La première requête, introduite par la Ligue nationale pour la liberté des vaccinations, critiquait le principe même du passage de trois à onze vaccins obligatoires décidé par la ministre de la santé, Agnès Buzyn, pour les nourrissons nés après le 1er janvier 2018. La Ligue s’appuyait notamment sur le droit au respect de la vie privée contenu dans l’article 8 de la Convention européenne des droits de l’homme pour justifier sa demande.

Mais le Conseil d’Etat rappelle qu’une ingérence dans ce droit à la vie privée « peut être admise (…) si elle est justifiée par des considérations de santé publique ». Or, à l’appui de leur décision, les juges ont repris une à une les maladies concernées par ces onze vaccins obligatoires. Ces infections sont soit « contagieuses », voire « très contagieuses », soit « graves », « aiguës », ou « peuvent mettre en jeu le pronostic vital », rappellent-ils. Et, « à la différence de la situation constatée dans d’autres pays européens », le niveau de la couverture vaccinale, en France, « restait insuffisant » pour la plupart des vaccins qui faisaient seulement l’objet d’une recommandation. Pour cette raison, notamment, et dans le but d’améliorer la couverture vaccinale pour « atteindre le seuil nécessaire à une immunité de groupe au bénéfice de l’ensemble de la population », les juges considèrent que la restriction au droit au respect de la vie privée est ici « justifiée », validant ainsi l’extension vaccinale décidée par la ministre.

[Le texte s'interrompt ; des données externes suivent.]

Lemma notify_ok v s :
  machine_ok s →
  ∃ s', notify_end_of_interrupt v s = Done ((), s') ∧ machine_ok s' ∧
    get_view s' = get_view s ∧ same_control s s' ∧
    acknowledged (pics s') = acknowledged (pics s) ++ [v].
Proof.
  intros [Hu Hc]. destruct (notify_spec v s Hu) as (x & E & Hx).
  eexists. split; [exact E|]. destruct Hu as (? & _ & ?).
  split_and!; [split; [by split_and!|done]|done|by split_and!|]. cbn. apply pics_notify_spec.
Qed.

Lemma irq_entry i :
  IDT !! Z.to_nat (irq_vector i) =
  Some (mkEntry (match i with TimerIrq => timer_interrupt_handler
                 | KeyboardIrq _ => keyboard_interrupt_handler end) None).
Proof. by destruct i. Qed.

(** The handler of a hardware interrupt. *)
Lemma irq_handler_spec i s :
  machine_ok s →
  let h := match i with TimerIrq => timer_interrupt_handler
           | KeyboardIrq _ => keyboard_interrupt_handler end in
  match view_irq i (get_view s) with
  | Some v =>
      ∃ s', run_handler h (irq_info i) s = Done ((), s') ∧ machine_ok s' ∧ get_view s' = v ∧
        same_control s s' ∧ acknowledged (pics s') = acknowledged (pics s) ++ [irq_vector i]
  | None => run_handler h (irq_info i) s = Panicked "task queue full"
  end.
Proof.
  intros Hok. destruct i as [|sc].
  - destruct (handler_print_spec [bytes "."] s (proj1 Hok)) as (w & s1 & E1 & Hsb & _).
    destruct (same_but_screen_ok _ _ Hsb Hok) as (Hok1 & Hv1 & (? & ? & ?) & Hp1).
    destruct (notify_ok (as_u8 Timer) s1 Hok1) as (s2 & E2 & Hok2 & Hv2 & (? & ? & ?) & Ha).
    cbn [view_irq]. exists s2. split_and!; [|done|congruence|split_and!; congruence|].
    + unfold run_handler. erewrite bind_K_Done by exact E1. exact E2.
    + by rewrite Ha, Hp1.
  - pose proof (add_scancode_spec sc s Hok) as Hadd.
    destruct (view_irq (KeyboardIrq sc) (get_view s)) as [v|].
    + destruct Hadd as (s1 & E1 & Hok1 & Hv1 & (? & ? & ?) & Hp1).
      destruct (notify_ok (as_u8 Keyboard) s1 Hok1) as (s2 & E2 & Hok2 & Hv2 & (? & ? & ?) & Ha).
      exists s2. split_and!; [|done|congruence|split_and!; congruence|].
      * unfold run_handler. cbn [irq_info data]. erewrite bind_K_Done by exact E1. exact E2.
      * by rewrite Ha, Hp1.
    + unfold run_handler. cbn [irq_info data]. by apply bind_K_Panicked.
Qed.

Lemma deliver_spec i s :
  machine_ok s →
  match view_irq i (get_view s) with
  | Some v =>
      ∃ s', deliver i s = Done ((), s') ∧ machine_ok s' ∧ get_view s' = v ∧
        same_control s s' ∧ acknowledged (pics s') = acknowledged (pics s) ++ [irq_vector i]
  | None => deliver i s = Panicked "task queue full"
  end.
Proof.
  intros Hok. pose proof (irq_handler_spec i (set_flag false s) Hok) as Hh. cbv zeta in Hh.
  change (get_view (set_flag false s)) with (get_view s) in Hh.
  unfold deliver, dispatch. rewrite irq_entry. cbn [entry_handler].
  rewrite (bind_K_Done (gets interrupt_flag) _ s (interrupt_flag s) s) by done.
  rewrite (bind_K_Done (modify (set_flag false)) _ s () (set_flag false s)) by done.
  destruct (view_irq i (get_view s)) as [v|].
  - destruct Hh as (s1 & E & Hok1 & Hv & (? & ? & ?) & Ha).
    erewrite bind_K_Done by exact E.
    exists (set_flag (interrupt_flag s) s1). by split_and!.
  - by apply bind_K_Panicked.
Qed.

Lemma deliver_all_spec l s :
  machine_ok s →
  match view_irqs l (get_view s) with
  | Some v =>
      ∃ s', deliver_all l s = Done ((), s') ∧ machine_ok s' ∧ get_view s' = v ∧
        same_control s s' ∧
        acknowledged (pics s') = acknowledged (pics s) ++ (irq_vector <$> l)
  | None => deliver_all l s = Panicked "task queue full"
  end.
Proof.
  revert s. induction l as [|i l IH]; intros s Hok; cbn [view_irqs deliver_all].
  { exists s. split_and!; try done. by rewrite app_nil_r. }
  pose proof (deliver_spec i s Hok) as Hd.
  destruct (view_irq i (get_view s)) as [v|] eqn:Hv; cbn.
  - destruct Hd as (s1 & E & Hok1 & Hv1 & (? & ? & ?) & Ha).
    specialize (IH s1 Hok1). rewrite Hv1 in IH. destruct (view_irqs l v) as [v'|].
    + destruct IH as (s2 & E2 & ? & ? & (? & ? & ?) & Ha2). exists s2.
      split_and!; [|done|done|split_and!; congruence|].
      * by erewrite bind_K_Done by exact E.
      * rewrite Ha2, Ha, <-app_assoc. done.
    + by erewrite bind_K_Done by exact E.
  - by apply bind_K_Panicked.
Qed.

Lemma preempt_quiet s : quiet s → preempt s = Done ((), s).
Proof.
  intros [Hp Hs]. unfold preempt. rewrite Hp, Hs. destruct s as [? ? ? ? ? ? ? [] ? ? ? ?];
    cbn in *; by subst.
Qed.

(** The interrupts that take effect at the next preemption point. *)
Definition arrivals s : list irq :=
  if interrupt_flag s then pending s ++ default [] (head (schedule s)) else [].

Definition still_pending s : list irq :=
  if interrupt_flag s then [] else pending s ++ default [] (head (schedule s)).

Lemma preempt_spec s :
  machine_ok s →
  match view_irqs (arrivals s) (get_view s) with
  | Some v =>
      ∃ s', preempt s = Done ((), s') ∧ machine_ok s' ∧ get_view s' = v ∧
        interrupt_flag s' = interrupt_flag s ∧ pending s' = still_pending s ∧
        schedule s' = tail (schedule s) ∧
        acknowledged (pics s') = acknowledged (pics s) ++ (irq_vector <$> arrivals s)
  | None => preempt s = Panicked "task queue full"
  end.
Proof.
  intros Hok. unfold preempt, arrivals, still_pending. destruct (interrupt_flag s) eqn:Hf.
  - set (s1 := set_irqs [] (tail (schedule s)) s).
    pose proof (deliver_all_spec (pending s ++ default [] (head (schedule s))) s1 Hok) as Hd.
    change (get_view s1) with (get_view s) in Hd.
    destruct (view_irqs _ (get_view s)) as [v|]; [|done].
    destruct Hd as (s' & E & ? & ? & (Hfl & Hpe & Hsc) & ?). exists s'.
    split_and!; try done. by rewrite Hfl.
  - cbn. eexists. split; [done|]. split_and!; try done. by rewrite app_nil_r.
Qed.

(** The interrupts that arrive at the next [n] preemption points, after those that wait. *)
Definition due n (s : kstate) : list irq := pending s ++ concat (take n (schedule s)).

(** The same, in terms of the interrupts that are due. *)
Lemma preempt_due s :
  machine_ok s →
  match preempt s with
  | Done (_, s') =>
      let arrived := due 1 s in
      machine_ok s' ∧ interrupt_flag s' = interrupt_flag s ∧
      schedule s' = drop 1 (schedule s) ∧
      pending s' = (if interrupt_flag s then [] else arrived) ∧
      acknowledged (pics s') =
        acknowledged (pics s) ++ (if interrupt_flag s then irq_vector <$> arrived else [])
  | Panicked msg => msg = "task queue full"
  | _ => False
  end.
Proof.
  intros Hok. pose proof (preempt_spec s Hok) as Hp.
  destruct (view_irqs (arrivals s) (get_view s)) as [v|]; [|by rewrite Hp].
  destruct Hp as (s' & E & ? & _ & ? & Hpe & Hs & Ha). rewrite E. cbn.
  unfold due, arrivals, still_pending in *. rewrite Hpe, Hs, Ha.
  assert (concat (take 1 (schedule s)) = default [] (head (schedule s))) as ->.
  { destruct (schedule s); cbn; by rewrite ?app_nil_r. }
  split_and!; [done|done|by destruct (schedule s)|done|].
  by destruct (interrupt_flag s).
Qed.

End proofs.

(** ** Properties *)

Section properties.
Context `{BuildProfile, AsyncLaws}.

(** C13: code that prints any texts is interrupted at any points of its execution, between,
    before and after them as well as while it holds the screen's lock, by any
    interrupts, whose handlers print as well.  It never deadlocks on the screen's or
    the interrupt controllers' lock and never faults: the only failure is the panic on a
    full task queue.  Afterwards the locks are free again, the interrupt flag is what it
    was, and if it is set, every interrupt that arrived was acknowledged exactly once, in
    order and with its own vector; if not, they all wait. *)
Theorem interrupts_never_deadlock (texts : list (list (list Z))) (s : kstate) :
  machine_ok s →
  match print_each texts s with
  | Done (_, s') =>
      let arrived := due (S (length texts)) s in
      machine_ok s' ∧ interrupt_flag s' = interrupt_flag s ∧
      schedule s' = drop (S (length texts)) (schedule s) ∧
      pending s' = (if interrupt_flag s then [] else arrived) ∧
      acknowledged (pics s') =
        acknowledged (pics s) ++ (if interrupt_flag s then irq_vector <$> arrived else [])
  | Panicked msg => msg = "task queue full"
  | _ => False
  end.
Proof.
  revert s. induction texts as [|args texts IH]; intros s Hok; cbn [print_each length].
  - pose proof (preempt_due s Hok) as Hp. destruct (preempt s) as [[[] s']| | |]; done.
  - pose proof (preempt_due s Hok) as Hp. unfold mbind at 1, K_bind at 1.
    destruct (preempt s) as [[[] s1]|msg| |]; cbn; [|done..].
    destruct Hp as (Hok1 & Hf1 & Hs1 & Hp1 & Ha1).
    destruct (vga_print_spec args s1 (proj1 Hok1)) as (w & s2 & E2 & Hsb & _).
    destruct (same_but_screen_ok _ _ Hsb Hok1) as (Hok2 & _ & (Hf2 & Hp2 & Hs2) & Hpic).
    rewrite (bind_K_Done _ _ _ _ _ E2). specialize (IH s2 Hok2).
    destruct (print_each texts s2) as [[[] s3]| | |]; [|done..].
    destruct IH as (? & Hf3 & Hs3 & Hp3 & Ha3). unfold due in *.
    rewrite Hf3, Hs3, Hp3, Ha3, Hpic, Ha1, Hf2, Hs2, Hp2, Hf1, Hs1, Hp1.
    split_and!; [done|done|..]; destruct (schedule s) as [|b l];
      destruct (interrupt_flag s); cbn; rewrite ?drop_nil, ?take_nil, ?app_nil_r, <-?app_assoc;
      rewrite ?fmap_app, <-?app_assoc; done.
Qed.

(** [add_scancode] on every path, as it changes the queues: without a queue, or with
    a full one, only a warning is printed; otherwise the scancode is queued last and
    the registered waker, if any, is taken and its task queued; it fails only when
    that task queue is full. *)
Lemma add_scancode_functional sc (s : kstate) :
  machine_ok s →
  match view_irq (KeyboardIrq sc) (get_view s) with
  | Some v => ∃ s', add_scancode sc s = Done ((), s') ∧ machine_ok s' ∧ get_view s' = v
  | None => add_scancode sc s = Panicked "task queue full"
  end.
Proof.
  intros Hok. pose proof (add_scancode_spec sc s Hok) as Ha.
  destruct (view_irq _ _) as [v|]; [|done]. destruct Ha as (s' & ? & ? & ? & _). eauto.
Qed.

End properties.

(** ** Witnesses *)

#[local] Existing Instances dev_profile list_lib list_laws.

(** A machine at rest. *)
Definition idle_machine : kstate :=
  mkK _ None None (100%nat, []) (Vga.blank_screen) false PICS.1 PICS.2 true [] [] ∅ [].

(** A key press arrives while a task waits for it. *)
Definition key_machine : kstate :=
  mkK _ (Some (100%nat, [])) (Some (TaskWaker (mkTaskId 1))) (100%nat, []) Vga.blank_screen
    false PICS.1 PICS.2 true [] [[KeyboardIrq 30; TimerIrq]] {[ mkTaskId 1 ]} [].

Lemma key_machine_ok : machine_ok key_machine.
Proof.
  split; [split_and!; [done|done|exact blank_screen_wf]|]. split; [done|]. by intros q [= <-].
Qed.

Lemma idle_machine_ok : machine_ok idle_machine.
Proof. split; [split_and!; [done|done|exact blank_screen_wf]|]. by split. Qed.

Lemma interrupts_never_deadlock_witness :
  match print_each [[bytes "ok"]; [bytes "."]] key_machine with
  | Done (_, s') =>
      machine_ok s' ∧ interrupt_flag s' = true ∧ schedule s' = [] ∧ pending s' = [] ∧
      acknowledged (pics s') = [] ++ [33; 32]
  | Panicked msg => msg = "task queue full"
  | _ => False
  end.
Proof.
  pose proof (interrupts_never_deadlock [[bytes "ok"]; [bytes "."]] key_machine key_machine_ok)
    as Hw.
  destruct (print_each [[bytes "ok"]; [bytes "."]] key_machine) as [[[] s']| | |]; exact Hw.
Defined.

La question des adjuvants aluminiques

La seconde requête, présentée par l’Institut pour la protection de la santé naturelle (IPSN) et un collectif de 3 047 personnes, dénonçait la présence d’adjuvants à l’aluminium dans les préparations et demandait à la ministre de la santé d’exiger des industriels de mettre sur le marché un nombre suffisant de vaccins dont les adjuvants seraient moins sujets à caution – le phosphate de calcium, par exemple. Le doute sur les adjuvants aluminiques s’appuie notamment sur les travaux de l’équipe du professeur Romain Gherardi de l’hôpital Henri-Mondor, à Créteil, qui, en 1998, a décrit la myofasciite à macrophages et établi un lien entre la vaccination et l’apparition des symptômes de cette maladie (fatigue chronique souvent associée à des troubles cognitifs) chez certaines personnes, dont l’organisme ne parviendrait pas à éliminer les sels d’aluminium injectés.

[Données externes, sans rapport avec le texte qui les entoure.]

(* ===== verification/Hoare.v ===== *)
(** * Reasoning about code that interrupts can preempt

    A small program logic for the monad of Machine.v.  [triple safe P m Q] says that
    from a state with [P] the code [m] returns in a state with [Q], for every
    schedule of interrupts; the only other outcome is the panic on a full task queue,
    and that is excluded when [safe] holds.

    [inv safe L R t P] is the assertion used throughout: the machine is in order, the
    task ids [L] are queued, the scancodes [R] are what is left of the input (queued or
    still to come), [t] bounds the work that is left (queued task ids and interrupts to
    come), and the view satisfies [P].  Assertions on the view that are [stable] under
    interrupts survive preemption. *)

From stdpp Require Import prelude gmap strings.
From S2P Require Import Prelude Vga AsyncLib Machine Interrupts.

(** ** Interrupts still to come *)

Fixpoint keys (l : list irq) : nat :=
  match l with
  | [] => O
  | TimerIrq :: l' => keys l'
  | KeyboardIrq _ :: l' => S (keys l')
  end.

Lemma keys_app l1 l2 : keys (l1 ++ l2) = (keys l1 + keys l2)%nat.
Proof. induction l1 as [|[|sc] l1 IH]; simpl; lia. Qed.

Lemma keys_cons i l : keys (i :: l) = (keys [i] + keys l)%nat.
Proof. by destruct i. Qed.

Lemma keys_le l : (keys l ≤ length l)%nat.
Proof. induction l as [|[|sc] l IH]; simpl; lia. Qed.

(** The scancodes that the keyboard interrupts of a list deliver. *)
Fixpoint scancodes (l : list irq) : list Z :=
  match l with
  | [] => []
  | TimerIrq :: l' => scancodes l'
  | KeyboardIrq sc :: l' => sc :: scancodes l'
  end.

Lemma scancodes_app l1 l2 : scancodes (l1 ++ l2) = scancodes l1 ++ scancodes l2.
Proof. induction l1 as [|[|sc] l1 IH]; simpl; congruence. Qed.

Lemma length_scancodes l : length (scancodes l) = keys l.
Proof. induction l as [|[|sc] l IH]; simpl; congruence. Qed.

Definition n_scancodes (v : view) : nat := length (default [] (v_scancodes v)).

(** Assertions about the view that interrupts cannot invalidate. *)
Definition stable (P : view → Prop) : Prop :=
  ∀ i v v', P v → view_irq i v = Some v' → P v'.

Lemma view_irqs_stable P l v v' : stable P → P v → view_irqs l v = Some v' → P v'.
Proof.
  intros HP. revert v. induction l as [|i l IH]; intros v Hv; simpl; [by intros [= <-]|].
  destruct (view_irq i v) as [v1|] eqn:E; [|done]. apply IH. by eapply HP.
Qed.

(** Each keyboard interrupt adds at most one scancode and one task id. *)
Lemma view_irq_grows i v v' :
  view_irq i v = Some v' →
  (n_scancodes v' ≤ n_scancodes v + keys [i])%nat ∧
  (length (v_tasks v') ≤ length (v_tasks v) + keys [i])%nat.
Proof.
  unfold view_irq, n_scancodes. destruct i as [|sc]; simpl; [intros [= <-]; lia|].
  destruct (v_scancodes v) as [l|] eqn:El; [|intros [= <-]; rewrite El; simpl; lia].
  case_bool_decide; [|intros [= <-]; rewrite El; simpl; lia].
  unfold view_wake. destruct (v_waker v) as [[k|]|]; simpl.
  - case_bool_decide; simpl; [|done]. intros [= <-]. simpl. rewrite !length_app. simpl. lia.
  - intros [= <-]. simpl. rewrite length_app. simpl. lia.
  - intros [= <-]. simpl. rewrite length_app. simpl. lia.
Qed.

Lemma view_irqs_grows l v v' :
  view_irqs l v = Some v' →
  (n_scancodes v' ≤ n_scancodes v + keys l)%nat ∧
  (length (v_tasks v') ≤ length (v_tasks v) + keys l)%nat.
Proof.
  revert v. induction l as [|i l IH]; intros v; cbn [view_irqs]; [intros [= <-]; lia|].
  destruct (view_irq i v) as [v1|] eqn:E; [|done]. intros Hv. rewrite keys_cons.
  apply view_irq_grows in E. apply IH in Hv. lia.
Qed.

(** An existing queue receives the scancodes in order; those that do not fit are
    dropped. *)
Lemma view_irqs_queue l v v' q :
  view_irqs l v = Some v' → v_scancodes v = Some q →
  ∃ acc, v_scancodes v' = Some (q ++ acc) ∧ acc `sublist_of` scancodes l ∧
    ((length q + keys l ≤ QUEUE_CAPACITY)%nat → acc = scancodes l).
Proof.
  revert v q. induction l as [|i l IH]; intros v q; cbn [view_irqs].
  { intros [= <-] ->. exists []. by rewrite app_nil_r. }
  destruct (view_irq i v) as [v1|] eqn:E; [|done]. intros Hv Hq.
  unfold view_irq in E. destruct i as [|sc]; [by injection E as <-; apply (IH v)|].
  rewrite Hq in E. case_bool_decide as Hlt.
  - destruct (view_wake _ _) as [ts|]; [|done]. injection E as <-.
    destruct (IH _ (q ++ [sc]) Hv eq_refl) as (acc & Ha & Hs & He). exists (sc :: acc).
    rewrite <-app_assoc in Ha. split_and!; [done|by apply sublist_skip|].
    intros Hl. cbn [scancodes]. f_equal. apply He. rewrite length_app. simpl in *. lia.
  - injection E as <-. destruct (IH v q Hv Hq) as (acc & Ha & Hs & He). exists acc.
    split_and!; [done|by apply sublist_cons|]. simpl. lia.
Qed.

Lemma view_irqs_no_queue l v v' :
  view_irqs l v = Some v' → v_scancodes v = None → v_scancodes v' = None.
Proof.
  intros Hv Hn. eapply (view_irqs_stable (λ v, v_scancodes v = None)); [|exact Hn|exact Hv].
  intros i u u' Hu. unfold view_irq. rewrite Hu. by destruct i; intros [= <-].
Qed.

(** Interrupts only add to the task queue. *)
Lemma view_irqs_tasks l v v' : view_irqs l v = Some v' → v_tasks v ⊆ v_tasks v'.
Proof.
  intros Hv. eapply (view_irqs_stable (λ u, v_tasks v ⊆ v_tasks u)); [|done|exact Hv].
  clear. intros i u u' Hu. unfold view_irq. destruct i as [|sc]; [by intros [= <-]|].
  destruct (v_scancodes u); [|by intros [= <-]]. case_bool_decide; [|by intros [= <-]].
  unfold view_wake. destruct (v_waker u) as [[k|]|]; simpl; [|by intros [= <-]..].
  case_bool_decide; simpl; [|done]. intros [= <-]. simpl. set_solver.
Qed.

(** With room for one id per keyboard interrupt the task queue does not overflow. *)
Lemma view_irqs_safe l v :
  (length (v_tasks v) + keys l ≤ QUEUE_CAPACITY)%nat → is_Some (view_irqs l v).
Proof.
  revert v. induction l as [|i l IH]; intros v Hb; cbn [view_irqs]; [eauto|].
  rewrite keys_cons in Hb.
  assert (is_Some (view_irq i v)) as [v1 E].
  { unfold view_irq. destruct i as [|sc]; [eauto|]. destruct (v_scancodes v); [|eauto].
    case_bool_decide; [|eauto]. unfold view_wake. simpl in Hb.
    destruct (v_waker v) as [[k|]|]; simpl; [|eauto..].
    rewrite bool_decide_eq_true_2 by lia. simpl. eauto. }
  rewrite E. simpl. apply IH. apply view_irq_grows in E. lia.
Qed.

Section hoare.
Context `{BuildProfile, AsyncLaws}.
Implicit Types (s : kstate).

Definition future_irqs s : list irq := pending s ++ concat (schedule s).

(** Scancodes queued or still to come. *)
Definition load s : nat := (n_scancodes (get_view s) + keys (future_irqs s))%nat.

(** The input that is left: the queued scancodes and those still to come. *)
Definition input_left s : list Z :=
  default [] (v_scancodes (get_view s)) ++ scancodes (future_irqs s).

Lemma length_input_left s : length (input_left s) = load s.
Proof. unfold input_left, load, n_scancodes. by rewrite length_app, length_scancodes. Qed.

(** Task ids queued, and at most one more for each keyboard interrupt to come. *)
Definition budget s : nat := (length (v_tasks (get_view s)) + keys (future_irqs s))%nat.

(** The work that is left: an interrupt weighs more than the task id it may queue. *)
Definition work s : nat :=
  (length (v_tasks (get_view s)) + 2 * length (future_irqs s))%nat.

Section triple.
Variable safe : Prop.

Definition triple {A} (P : kstate → Prop) (m : K A) (Q : A → kstate → Prop) : Prop :=
  ∀ s, P s → match m s with
             | Done (a, s') => Q a s'
             | Panicked msg => msg = "task queue full" ∧ ¬ safe
             | Faulted | Diverged => False
             end.

Lemma triple_ret {A} (P : kstate → Prop) (a : A) (Q : A → kstate → Prop) :
  (∀ s, P s → Q a s) → triple P (mret a) Q.
Proof. intros HPQ s HP. by apply HPQ. Qed.

Lemma triple_bind {A B} P (m : K A) (f : A → K B) (R : A → kstate → Prop) Q :
  triple P m R → (∀ a, triple (R a) (f a) Q) → triple P (m ≫= f) Q.
Proof.
  intros Hm Hf s HP. specialize (Hm s HP). unfold mbind, K_bind.
  destruct (m s) as [[a s']| | |]; cbn; [by apply Hf|done..].
Qed.

Lemma triple_conseq {A} (P P' : kstate → Prop) (m : K A) (Q Q' : A → kstate → Prop) :
  (∀ s, P s → P' s) → (∀ a s, Q' a s → Q a s) → triple P' m Q' → triple P m Q.
Proof.
  intros HP HQ Hm s Hs. specialize (Hm s (HP s Hs)).
  destruct (m s) as [[a s']| | |]; auto.
Qed.

Lemma triple_pre {A} (P P' : kstate → Prop) (m : K A) Q :
  (∀ s, P s → P' s) → triple P' m Q → triple P m Q.
Proof. intros HP. by apply triple_conseq. Qed.

Lemma triple_exists {A X} (P : X → kstate → Prop) (m : K A) Q :
  (∀ x, triple (P x) m Q) → triple (λ s, ∃ x, P x s) m Q.
Proof. intros Hm s [x Hx]. by apply (Hm x). Qed.

Lemma triple_pure {A} (φ : Prop) P (m : K A) Q :
  (φ → triple P m Q) → triple (λ s, φ ∧ P s) m Q.
Proof. intros Hm s [Hφ HP]. by apply Hm. Qed.

(** The input that is left is [R], up to scancodes that did not fit into the queue; in
    a [safe] run there are none.  Before the queue exists the first ones are lost. *)
Definition input_ok (R : list Z) s : Prop :=
  (safe → (length R ≤ QUEUE_CAPACITY)%nat) ∧
  match v_scancodes (get_view s) with
  | Some _ => input_left s `sublist_of` R ∧ (safe → input_left s = R)
  | None => input_left s `suffix_of` R
  end.

Lemma input_ok_self s :
  (safe → (length (input_left s) ≤ QUEUE_CAPACITY)%nat) → input_ok (input_left s) s.
Proof. intros Hs. split; [done|]. by case_match. Qed.

Lemma input_ok_sublist R s : input_ok R s → input_left s `sublist_of` R.
Proof.
  intros [_ Hr]. case_match; [by destruct Hr|]. destruct Hr as [l ->].
  by apply sublist_inserts_l.
Qed.

Lemma input_ok_load R s : input_ok R s → (load s ≤ length R)%nat.
Proof. intros Hr. rewrite <-length_input_left. by apply sublist_length, input_ok_sublist. Qed.

(** The assertion on states; [L] are task ids known to be queued. *)
Definition inv (L : list TaskId) (R : list Z) (t : nat) (P : view → Prop) s : Prop :=
  machine_ok s ∧ (safe → (budget s ≤ QUEUE_CAPACITY)%nat) ∧
  input_ok R s ∧ (work s ≤ t)%nat ∧ L ⊆ v_tasks (get_view s) ∧ P (get_view s).

Lemma inv_weaken L R t t' (P P' : view → Prop) s :
  (t ≤ t')%nat → (∀ v, P v → P' v) → inv L R t P s → inv L R t' P' s.
Proof. intros ? HP (? & ? & ? & ? & ? & ?). split_and!; auto; lia. Qed.

(** Nothing relevant but the screen changed. *)
Lemma inv_same L R t P s s' :
  machine_ok s' → get_view s' = get_view s → same_control s s' → inv L R t P s → inv L R t P s'.
Proof.
  intros Hok Hv (_ & Hp & Hs) (_ & Hb & Hl & Ht & HL & HP).
  unfold inv, budget, input_ok, input_left, work in *.
  unfold future_irqs in *. rewrite Hv, Hp, Hs. exact (conj Hok (conj Hb (conj Hl (conj Ht (conj HL HP))))).
Qed.

(** What a preemption point does to the measures. *)
Lemma preempt_step s :
  machine_ok s → (safe → (budget s ≤ QUEUE_CAPACITY)%nat) →
  match preempt s with
  | Done (_, s') =>
      machine_ok s' ∧ view_irqs (arrivals s) (get_view s) = Some (get_view s') ∧
      interrupt_flag s' = interrupt_flag s ∧
      (budget s' ≤ budget s)%nat ∧ (∀ R, input_ok R s → input_ok R s') ∧
      (work s' + length (arrivals s) ≤ work s)%nat
  | Panicked msg => msg = "task queue full" ∧ ¬ safe
  | _ => False
  end.
Proof.
  intros Hok Hsafe. pose proof (preempt_spec s Hok) as Hp.
  assert (future_irqs s = arrivals s ++ still_pending s ++ concat (tail (schedule s))) as Hfi.
  { unfold future_irqs, arrivals, still_pending.
    destruct (interrupt_flag s), (schedule s) as [|b l]; simpl;
      rewrite ?app_nil_r, <-?app_assoc; done. }
  destruct (view_irqs (arrivals s) (get_view s)) as [v|] eqn:Hv.
  - destruct Hp as (s' & E & Hok' & Hv' & Hfl & Hpe & Hsc & _). rewrite E.
    pose proof (view_irqs_grows _ _ _ Hv) as [Hg1 Hg2].
    assert (future_irqs s' = still_pending s ++ concat (tail (schedule s))) as Hfi'
      by (unfold future_irqs; congruence).
    pose proof (keys_le (arrivals s)).
    assert (∀ R, input_ok R s → input_ok R s') as Hin.
    { intros R HR. pose proof (input_ok_load _ _ HR) as Hload. destruct HR as [Hcap HR].
      split; [done|]. rewrite Hv'. unfold input_left, load, n_scancodes in *.
      rewrite Hfi, Hfi', Hv' in *. rewrite !scancodes_app in *. rewrite keys_app in Hload.
      destruct (v_scancodes (get_view s)) as [q|] eqn:Hq.
      - destruct (view_irqs_queue _ _ _ _ Hv Hq) as (acc & -> & Hsub & Hex). cbn in *.
        destruct HR as [HR1 HR2]. split.
        + rewrite <-app_assoc. etrans; [|exact HR1].
          apply sublist_app; [done|]. by apply sublist_app.
        + intros Hs. rewrite <-(HR2 Hs), <-app_assoc. rewrite Hex; [done|].
          specialize (Hcap Hs). lia.
      - rewrite (view_irqs_no_queue _ _ _ Hv Hq). cbn in *.
        etrans; [|exact HR]. by eexists. }
    unfold budget, work. rewrite Hfi, Hfi', Hv'.
    rewrite !(keys_app (arrivals s)), (length_app (arrivals s)).
    split_and!; [done|done|done|lia|done|lia].
  - rewrite Hp. split; [done|]. intros Hs. specialize (Hsafe Hs).
    destruct (view_irqs_safe (arrivals s) (get_view s)) as [? E]; [|congruence].
    unfold budget in Hsafe. rewrite Hfi, keys_app in Hsafe. lia.
Qed.

Lemma triple_preempt L R t P :
  stable P → triple (inv L R t P) preempt (λ _, inv L R t P).
Proof.
  intros HP s (Hok & Hsafe & Hl & Ht & HL & Hv). pose proof (preempt_step s Hok Hsafe) as Hp.
  destruct (preempt s) as [[[] s']| | |]; [|done..].
  destruct Hp as (? & Hvi & _ & ? & Hin & ?). split_and!; [done| |by apply Hin|lia| |].
  - intros Hs. specialize (Hsafe Hs). lia.
  - etrans; [exact HL|]. by eapply view_irqs_tasks.
  - by eapply view_irqs_stable.
Qed.

Lemma triple_print L R t P args :
  triple (inv L R t P) (vga_print args) (λ _, inv L R t P).
Proof.
  intros s Hi. pose proof Hi as (Hok & _).
  destruct (vga_print_spec args s (proj1 Hok)) as (w & s' & E & Hsb & _). rewrite E.
  destruct (same_but_screen_ok _ _ Hsb Hok) as (? & ? & ? & _). by eapply inv_same.
Qed.

End triple.
End hoare.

Pour justifier le rejet de cette requête, le Conseil d’Etat a tout d’abord rappelé que ni l’Organisation mondiale de la santé (OMS), ni aucune société savante, comme l’Académie nationale de médecine, le Haut Conseil de la santé publique ou l’Académie nationale de pharmacie, n’a, « à ce jour », établi dans ses travaux récents, de lien de causalité entre les adjuvants aluminiques et une maladie auto-immune. Et « ces adjuvants, utilisés depuis 1926 », « bien tolérés et très efficaces », « ne pourraient être remplacés dans l’immédiat » par des adjuvants à base de phosphate de calcium « abandonnés depuis une trentaine d’années », ajoutent-ils. En conséquence, les juges estiment qu’« en l’état des connaissances scientifiques, les vaccins contenant des adjuvants aluminiques ne peuvent être qualifiés » comme nocifs ou comme des produits dont le rapport bénéfice-risque ne serait pas favorable.

Financer des travaux sur les adjuvants

Toutefois, et c’est ce qui satisfait tout de même Me Jacqueline Bergel, l’avocate de l’IPSN spécialiste du droit des consommateurs, à l’origine de cette requête, le Conseil d’Etat rappelle qu’« il appartient au ministre de la santé (…) de veiller (…) au maintien d’un haut degré d’expertise publique et à la poursuite des recherches et études » susceptibles d’améliorer les connaissances sur la présence d’aluminium dans les vaccins et « les possibilités de recours à d’autres adjuvants ».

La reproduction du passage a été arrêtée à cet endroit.